Consistent with this model, elevated ANRIL expression has been
independently found in ectopic endometriotic tissue relative to normal
ovarian epithelium
with expression levels increasing progressively from ASRM stage II to stage IV | Endometriosis Prognosis Correlates With Elevated Expression of LncRNA-ANRIL. Obstetrics & Gynecology International, 2025.,
suggesting that ANRIL dysregulation tracks disease severity rather
than simply marking disease presence.

The Evidence

The first GWAS to implicate CDKN2BAS in endometriosis was conducted in
1,907 Japanese women with endometriosis and 5,292 controls | Uno et al. 2010 — A genome-wide association study identifies genetic variants in the CDKN2BAS locus associated with endometriosis in Japanese. Nature Genetics..
The lead SNP rs10965235 reached p=5.57×10⁻¹² (OR 1.44) and mapped to
intron 16 of CDKN2BAS. rs1537377 represents a distinct signal at this
locus identified in subsequent trans-ethnic meta-analysis.

In the
Nyholt et al. (2012) GWAS meta-analysis of 4,604 cases and 9,393 controls | Genome-wide association meta-analysis identifies new endometriosis risk loci. Nature Genetics.
across Japanese and European samples, rs1537377 at 9p21.3 emerged as
genome-wide significant in analyses restricted to moderate-to-severe
European cases (OR approximately 1.15, p<5×10⁻⁸). The larger
Rahmioglu et al. (2014) meta-analysis of 11,506 cases and 32,678 controls | Genetic variants underlying risk of endometriosis: insights from meta-analysis of eight GWAS and replication datasets. Human Reproduction Update.
confirmed the association at p=1.5×10⁻⁸, and noted that eight of nine
identified loci — including 9p21.3 — showed stronger effect sizes
among Stage III/IV cases, consistent with a role in facilitating
ectopic tissue invasion and persistence.

Belgian replication
in 998 cases and 783 controls | Sapkota et al. 2015 — Independent Replication and Meta-Analysis for Endometriosis Risk Loci. Twin Research and Human Genetics.
confirmed rs1537377 among nine loci retaining genome-wide significance
in European populations through meta-analysis, and noted that coding
variants within CDKN2B-AS1 near rs1537377 also showed nominally
significant associations.

Practical Actions

For women carrying one or two C alleles, the endometriosis risk signal
at 9p21.3 is most actionable in two ways: earlier diagnostic vigilance
for endometriosis (particularly moderate-to-severe presentations), and
awareness that the 9p21.3 locus is shared with multiple other diseases
including cardiovascular disease and several cancers, so any management
of the locus's senescence pathway has broad implications.

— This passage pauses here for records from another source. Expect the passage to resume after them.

(* ===== verification/Promotion.v ===== *)
(** * Promotion of local segments ([compactor/promotion.py])

    HEAD verification of the NAS copy, a second HEAD as a guard, then the
    unlink of the local file.  [unlink_fault] is the error the final unlink
    raises, if any. *)
From S2P Require Import Prelude RetryQueue ObjectStore NasUploader.
Open Scope Z_scope.

Definition HEAD_RETRY_COUNT : nat := 1.

Inductive promotion_status := promoted | already_promoted.
Record PromotionResult := MkPromotionResult {
  pr_status : promotion_status; pr_version_id : option string; pr_etag : string }.

Section promotion.
Context {S : Type} `{S3 S}.
Context (sha256_hex : bytes → string).
Local Notation proc := (proc (world S)).

(** [_head_with_retry] with [attempts_left] of the loop's attempts to go. *)
Fixpoint head_attempts (attempts_left : nat) (nas_key : string) : proc head_response :=
  match attempts_left with
  | O => praise PromotionVerifyError
  | Datatypes.S n => λ w,
      match head_object nas_key w with
      | (w1, Ok h) => (w1, Ok h)
      | (w1, Raise (ClientError _)) => (w1, Raise PromotionVerifyError)
      | (w1, Raise EndpointConnectionError) =>
          match n with
          | O => (w1, Raise PromotionVerifyError)
          | _ => head_attempts n nas_key w1
          end
      | (w1, Raise e) => (w1, Raise e)
      end
  end.
Definition head_with_retry : string → proc head_response := head_attempts (1 + HEAD_RETRY_COUNT).

(** [_compute_local_sha256_and_size]: one file descriptor, one snapshot. *)
Definition compute_local_sha256_and_size (local_path : string) : proc (string * Z) := λ w,
  match w_fs w !! local_path with
  | Some body => (w, Ok (sha256_hex body, blen body))
  | None => (w, Raise FileNotFoundError)
  end.

(** [local_path.unlink(missing_ok=False)] *)
Definition unlink (unlink_fault : option exn) (local_path : string) : proc unit := λ w,
  match w_fs w !! local_path, unlink_fault with
  | None, _ => (w, Raise FileNotFoundError)
  | Some _, Some e => (w, Raise e)
  | Some _, None => (World (w_s3 w) (w_rq w) (w_enqueues w) (delete local_path (w_fs w)) (w_metrics w), Ok tt)
  end.

(** The digest and length tests between the first HEAD and the local file. *)
Definition verify_mismatch (h : head_response) (local : string * Z) : bool :=
  match h_sha256 h with Some s => negb (String.eqb s local.1) | None => false end ||
  negb (h_content_length h =? local.2).
(** The guard: has the object changed since the first HEAD? *)
Definition guard_mismatch (h g : head_response) : bool :=
  negb (String.eqb (h_etag g) (h_etag h)) || negb (h_content_length g =? h_content_length h).

Definition promote_l1 (unlink_fault : option exn) (local_path nas_key : string) : proc PromotionResult := λ w,
  match w_fs w !! local_path with
  | None =>
      pbind (head_with_retry nas_key) (λ h,
      pret (MkPromotionResult already_promoted (h_version_id h) (strip_quotes (h_etag h)))) w
  | Some _ =>
      pbind (head_with_retry nas_key) (λ h,
      pbind (compute_local_sha256_and_size local_path) (λ local,
      if verify_mismatch h local then praise PromotionVerifyError else
      pbind (head_with_retry nas_key) (λ g,
      if guard_mismatch h g then praise PromotionVerifyError else
      pbind (unlink unlink_fault local_path) (λ _,
      pret (MkPromotionResult promoted (h_version_id h) (h_etag h)))))) w
  end.
End promotion.

(** ** Lemmas *)

(** The store, as far as verification sees it: an object under the key with
    the length of [body] and no digest or that of [body]. *)
Definition verified_copy {S} `{S3 S} (sha256_hex : bytes → string) (s : S) (key : string) (body : bytes) : Prop :=
  ∃ o, s3_objects s !! key = Some o ∧ blen (ob_body o) = blen body ∧
    (ob_sha256 o = None ∨ ob_sha256 o = Some (sha256_hex body)).

Section promotion_lemmas.
Context {S : Type} `{S3Laws S}.
Context (sha256_hex : bytes → string).
Implicit Types (w : world S) (key local : string).

(** A step that reads the store only. *)
Definition read_only w w' : Prop :=
  objects w' = objects w ∧ same_queue w w' ∧ same_files w w' ∧ w_metrics w' = w_metrics w.

Lemma read_only_refl w : read_only w w.
Proof. done. Qed.
Lemma read_only_trans w1 w2 w3 : read_only w1 w2 → read_only w2 w3 → read_only w1 w3.
Proof. unfold read_only, same_queue, same_files. intros (?&?&?&?) (?&?&?&?). split_and!; congruence. Qed.
Hint Resolve read_only_refl : core.

Definition head_post key w w' (r : res head_response) : Prop :=
  read_only w w' ∧
  (∀ h, r = Ok h → ∃ o, objects w !! key = Some o ∧ h_sha256 h = ob_sha256 o ∧ h_content_length h = blen (ob_body o)).

Lemma head_object_inv key w w' r : head_object key w = (w', r) → head_post key w w' r.
Proof.
  unfold head_object, pbind, pret. destruct (call_s3 (s3_head key) w) as [w1 o] eqn:Hc.
  assert (w_metrics w1 = w_metrics w) as Hm.
  { revert Hc. unfold call_s3. destruct (s3_head key (w_s3 w)). by intros [= <- _]. }
  apply head_inv in Hc as (Ho&Hq&Hf&Hok&_). destruct o as [h|e]; intros [= <- <-]; (split; [done|]).
  - intros h' [= <-]. simpl. by apply Hok.
  - done.
Qed.

Lemma head_attempts_inv n key w w' r : head_attempts n key w = (w', r) → head_post key w w' r.
Proof.
  revert w. induction n as [|n IH]; intros w; simpl; [by intros [= <- <-]|].
  destruct (head_object key w) as [w1 o] eqn:Ho. apply head_object_inv in Ho as [Hro Hok].
  assert (∀ e, (w1, Raise e) = (w', r) → head_post key w w' r) as Hraise by (by intros e [= <- <-]).
  destruct o as [h|e]; [by intros [= <- <-]|]. destruct e; try apply Hraise.
  destruct n; [apply Hraise|]. intros [Hro' Hok']%IH. split; [by eapply read_only_trans|].
  destruct Hro as (<-&_). exact Hok'.
Qed.

(** Whatever happens, promotion changes at most the local file; the local file
    goes only when the verified copy exists and the call returns [promoted]. *)
Definition promote_post local key w w' (r : res PromotionResult) : Prop :=
  objects w' = objects w ∧ same_queue w w' ∧ w_metrics w' = w_metrics w ∧
  ((same_files w w' ∧ ∀ p, r = Ok p → pr_status p = already_promoted ∧ w_fs w !! local = None) ∨
   (w_fs w' = delete local (w_fs w) ∧ ∃ p body, r = Ok p ∧ pr_status p = promoted ∧
      w_fs w !! local = Some body ∧ verified_copy sha256_hex (w_s3 w) key body)) ∧
  (∀ p, r = Ok p → is_Some (objects w !! key)).

Lemma promote_post_raise local key w w' e : read_only w w' → promote_post local key w w' (Raise e).
Proof. intros (?&?&?&?). split_and!; [done|done|done|by left|done]. Qed.

Lemma verify_ok h local_digest body o :
  h_sha256 h = ob_sha256 o → h_content_length h = blen (ob_body o) →
  verify_mismatch h (local_digest, blen body) = false →
  blen (ob_body o) = blen body ∧ (ob_sha256 o = None ∨ ob_sha256 o = Some local_digest).
Proof.
  unfold verify_mismatch. simpl. intros -> -> [Hs Hl]%orb_false_iff. py_bool. split; [done|].
  destruct (ob_sha256 o) as [s|]; [right|by left]. py_bool. apply String.eqb_eq in Hs. congruence.
Qed.

Lemma promote_l1_inv fault local key w w' r :
  promote_l1 sha256_hex fault local key w = (w', r) → promote_post local key w w' r.
Proof.
  unfold promote_l1, head_with_retry, pbind, pret, praise.
  destruct (w_fs w !! local) as [body|] eqn:Hl;
    destruct (head_attempts _ key w) as [w1 [h|e]] eqn:Hh; apply head_attempts_inv in Hh as [Hro Hok];
    try (intros [= <- <-]; by apply promote_post_raise).
  2:{ intros [= <- <-]. destruct Hro as (?&?&?&?), (Hok h eq_refl) as (o&?&_).
      split_and!; [done|done|done|left; split; [done|]|by eexists]. by intros p [= <-]. }
  destruct (Hok h eq_refl) as (o&Ho&Hs&Hc).
  unfold compute_local_sha256_and_size. pose proof Hro as (Ho1&Hq1&Hf1&Hm1). unfold same_files in Hf1.
  rewrite Hf1, Hl. destruct (verify_mismatch _ _) eqn:Hv; [intros [= <- <-]; by apply promote_post_raise|].
  apply (verify_ok _ _ _ o) in Hv as [Hlen Hdig]; [|done..].
  destruct (head_attempts _ key w1) as [w2 [g|e]] eqn:Hg; apply head_attempts_inv in Hg as [Hro2 Hok2];
    pose proof (read_only_trans _ _ _ Hro Hro2) as Hro'; [|intros [= <- <-]; by apply promote_post_raise].
  destruct (guard_mismatch _ _); [intros [= <- <-]; by apply promote_post_raise|].
  unfold unlink. pose proof Hro' as (Ho2&Hq2&Hf2&Hm2). unfold same_files in Hf2. rewrite Hf2, Hl.
  destruct fault; intros [= <- <-]; [by apply promote_post_raise|].
  split_and!; [done|done|done| |by intros; eexists]. right. split; [done|].
  eexists _, body. split_and!; [done|done|done|]. by exists o.
Qed.
End promotion_lemmas.

(** ** Promotion over the in-memory store *)

(** One HEAD attempt fails, or none. *)
Definition flaky (b : bool) : list (option fault) := if b then [Some NetDown; None] else [None].

Lemma head_with_retry_flaky key (b : bool) rest m q n fs ms o :
  m !! key = Some o →
  head_with_retry key (World (MemS3 m (flaky b ++ rest)) q n fs ms) =
  (World (MemS3 m rest) q n fs ms,
   Ok (HeadResponse (strip_quotes (ob_body o)) None (ob_sha256 o) (blen (ob_body o)))).
Proof.
  intros Ho. unfold head_with_retry, head_attempts, head_object, pbind, pret, call_s3.
  simpl. unfold mem_head, mem_call. destruct b; simpl; by rewrite Ho.
Qed.

(** The verified path, whatever single failures hit the two HEADs. *)
Lemma promote_l1_flaky (sha256_hex : bytes → string) local key m rest q n fs ms (b1 b2 : bool) body o :
  fs !! local = Some body → m !! key = Some o →
  ob_sha256 o = None ∨ ob_sha256 o = Some (sha256_hex body) → blen (ob_body o) = blen body →
  promote_l1 sha256_hex None local key (World (MemS3 m (flaky b1 ++ flaky b2 ++ rest)) q n fs ms) =
  (World (MemS3 m rest) q n (delete local fs) ms,
   Ok (MkPromotionResult promoted None (strip_quotes (ob_body o)))).
Proof.
  intros Hl Ho Hs Hb. unfold promote_l1. simpl. rewrite Hl. unfold pbind at 1.
  rewrite (head_with_retry_flaky _ _ _ _ _ _ _ _ o) by done. simpl.
  unfold pbind at 1, compute_local_sha256_and_size. simpl. rewrite Hl.
  assert (verify_mismatch (HeadResponse (strip_quotes (ob_body o)) None (ob_sha256 o) (blen (ob_body o)))
    (sha256_hex body, blen body) = false) as ->.
  { unfold verify_mismatch. simpl. rewrite Hb, Z.eqb_refl. destruct Hs as [-> | ->]; [done|]. by rewrite String.eqb_refl. }
  unfold pbind at 1. rewrite (head_with_retry_flaky _ _ _ _ _ _ _ _ o) by done. simpl.
  unfold guard_mismatch. simpl. rewrite String.eqb_refl, Z.eqb_refl. simpl.
  unfold pbind, unlink. simpl. by rewrite Hl.
Qed.

(** ** Properties *)

(** C2.  Promotion never loses a segment.  Whatever the store answers, the NAS
    objects and the queue are untouched, and the local file is either still
    there or was removed by a call that returned [promoted] with, on the NAS
    under the key, an object of its length whose digest is absent or its own.
    A call that raises leaves every file; any call that returns implies an
    object under the key. *)
Theorem promotion_deletes_only_verified {S : Type} `{S3Laws S} (sha256_hex : bytes → string)
    (fault : option exn) (local key : string) (w w' : world S) (r : res PromotionResult) :
  promote_l1 sha256_hex fault local key w = (w', r) →
  objects w' = objects w ∧ w_rq w' = w_rq w ∧
  (∀ k, k ≠ local → w_fs w' !! k = w_fs w !! k) ∧
  (w_fs w' !! local = w_fs w !! local ∨
   ∃ body p, w_fs w !! local = Some body ∧ r = Ok p ∧ pr_status p = promoted ∧
     verified_copy sha256_hex (w_s3 w') key body) ∧
  (∀ p, r = Ok p → w_fs w' !! local = None ∧ is_Some (objects w' !! key)).
Proof.
  intros (Ho&Hq&_&Hf&Hex)%promote_l1_inv. unfold same_files in Hf.
  split_and!; [done|done| | |].
  - intros k Hk. destruct Hf as [[-> _]|[-> _]]; [done|]. by rewrite lookup_delete_ne.
  - destruct Hf as [[-> _]|(->&p&body&Hr&Hp&Hb&o&Hko&?)]; [by left|right].
    exists body, p. split_and!; [done..|]. exists o. by rewrite Ho.
  - intros p Hp. rewrite Ho. split; [|by eapply Hex].
    destruct Hf as [[-> Hf]|[-> _]]; [by apply (Hf p)|apply lookup_delete_eq].
Qed.

Definition promotion_example (script : list (option fault)) : world mem_s3 :=
  World (MemS3 {[ "k" := Object "abc" (Some "abc") ]} script) None 0 {[ "/f" := "abc" ]} [].

Lemma promotion_deletes_only_verified_witness :
  let w := promotion_example [Some NetDown] in
  let w' := (promote_l1 (λ b, b) None "/f" "k" w).1 in
  w_fs w' !! "/f" = w_fs w !! "/f" ∨
   ∃ body p, w_fs w !! "/f" = Some body ∧ (promote_l1 (λ b, b) None "/f" "k" w).2 = Ok p ∧ pr_status p = promoted ∧
     verified_copy (λ b, b) (w_s3 w') "k" body.
Proof.
  intros w w'. destruct (promotion_deletes_only_verified (λ b, b) None "/f" "k" w w' _ (surjective_pairing _))
    as (_&_&_&Hx&_). exact Hx.
Defined.

(** Promotion makes progress: with a matching object on the NAS and a
    working unlink, the local file is removed and [promoted] returned, even
    when the first attempt of either HEAD (or of both) cannot reach the store. *)
Theorem promotion_survives_one_failure_per_head (sha256_hex : bytes → string) (local key : string)
    (m : gmap string object) (rest : list (option fault)) q n fs ms (b1 b2 : bool) (body : bytes) (o : object) :
  fs !! local = Some body → m !! key = Some o →
  ob_sha256 o = Some (sha256_hex body) → blen (ob_body o) = blen body →
  promote_l1 sha256_hex None local key (World (MemS3 m (flaky b1 ++ flaky b2 ++ rest)) q n fs ms) =
  (World (MemS3 m rest) q n (delete local fs) ms,
   Ok (MkPromotionResult promoted None (strip_quotes (ob_body o)))).
Proof. intros. apply promote_l1_flaky with body; auto. Qed.

Lemma promotion_survives_one_failure_per_head_witness :
  promote_l1 (λ b, b) None "/f" "k" (promotion_example [Some NetDown; None; Some NetDown; None]) =
  (World (MemS3 {[ "k" := Object "abc" (Some "abc") ]} []) None 0 (delete "/f" {[ "/f" := "abc" ]}) [],
   Ok (MkPromotionResult promoted None (strip_quotes "abc"))).
Proof.
  apply (promotion_survives_one_failure_per_head (λ b, b) "/f" "k" {[ "k" := Object "abc" (Some "abc") ]} [] None 0
    {[ "/f" := "abc" ]} [] true true "abc" (Object "abc" (Some "abc"))); reflexivity.
Defined.

(** Without a recorded digest the content is not compared: an object of
    equal length but other content lets promotion delete the only copy of the
    local segment. *)
Theorem promotion_trusts_length_without_digest (sha256_hex : bytes → string) (local key : string)
    (body other : bytes) :
  blen other = blen body →
  promote_l1 sha256_hex None local key
    (World (MemS3 {[ key := Object other None ]} (flaky false ++ flaky false ++ [])) None 0 {[ local := body ]} []) =
  (World (MemS3 {[ key := Object other None ]} []) None 0 ∅ [],
   Ok (MkPromotionResult promoted None (strip_quotes other))).
Proof.
  intros Hlen.
  rewrite (promote_l1_flaky sha256_hex local key _ [] None 0 _ [] false false body (Object other None));
    [|apply lookup_singleton_eq|apply lookup_singleton_eq|by left|done].
  by rewrite delete_singleton_eq.
Qed.

Lemma promotion_trusts_length_without_digest_witness :
  promote_l1 (λ b, b) None "/f" "k"
    (World (MemS3 {[ "k" := Object "xyz" None ]} (flaky false ++ flaky false ++ [])) None 0 {[ "/f" := "abc" ]} []) =
  (World (MemS3 {[ "k" := Object "xyz" None ]} []) None 0 ∅ [],
   Ok (MkPromotionResult promoted None (strip_quotes "xyz"))).
Proof. apply (promotion_trusts_length_without_digest (λ b, b) "/f" "k" "abc" "xyz"). reflexivity. Defined.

The shared biology of 9p21.3 with ANRIL's role across diseases also means
that interventions targeting cellular senescence — such as senolytic
compounds that clear p16-positive cells — have theoretical relevance
to the ectopic cell survival biology at this locus, though direct
evidence in endometriosis specifically is not yet available.

Interactions

rs10965235 (CDKN2BAS): The index Japanese GWAS SNP at the 9p21.3
endometriosis locus. rs1537377 and rs10965235 tag the same chromosomal
region but represent partially independent signals in trans-ethnic
meta-analysis; combined carrier status would represent the full 9p21.3
endometriosis haplotype burden.

rs2811712 (CDKN2BAS): Another regulatory variant in ANRIL that
primarily associates with physical aging and functional impairment through
the same CDKN2B/p16 pathway. The two variants operate in the same ANRIL
regulatory context but through different aspects of the locus.

rs1333049 (9p21.3 CAD locus): The primary coronary artery disease
SNP at 9p21.3. Women with both the endometriosis-risk C allele at
rs1537377 and the CAD-risk C allele at rs1333049 carry risk haplotypes
at both faces of this pleiotropic locus, warranting combined
cardiovascular and reproductive monitoring.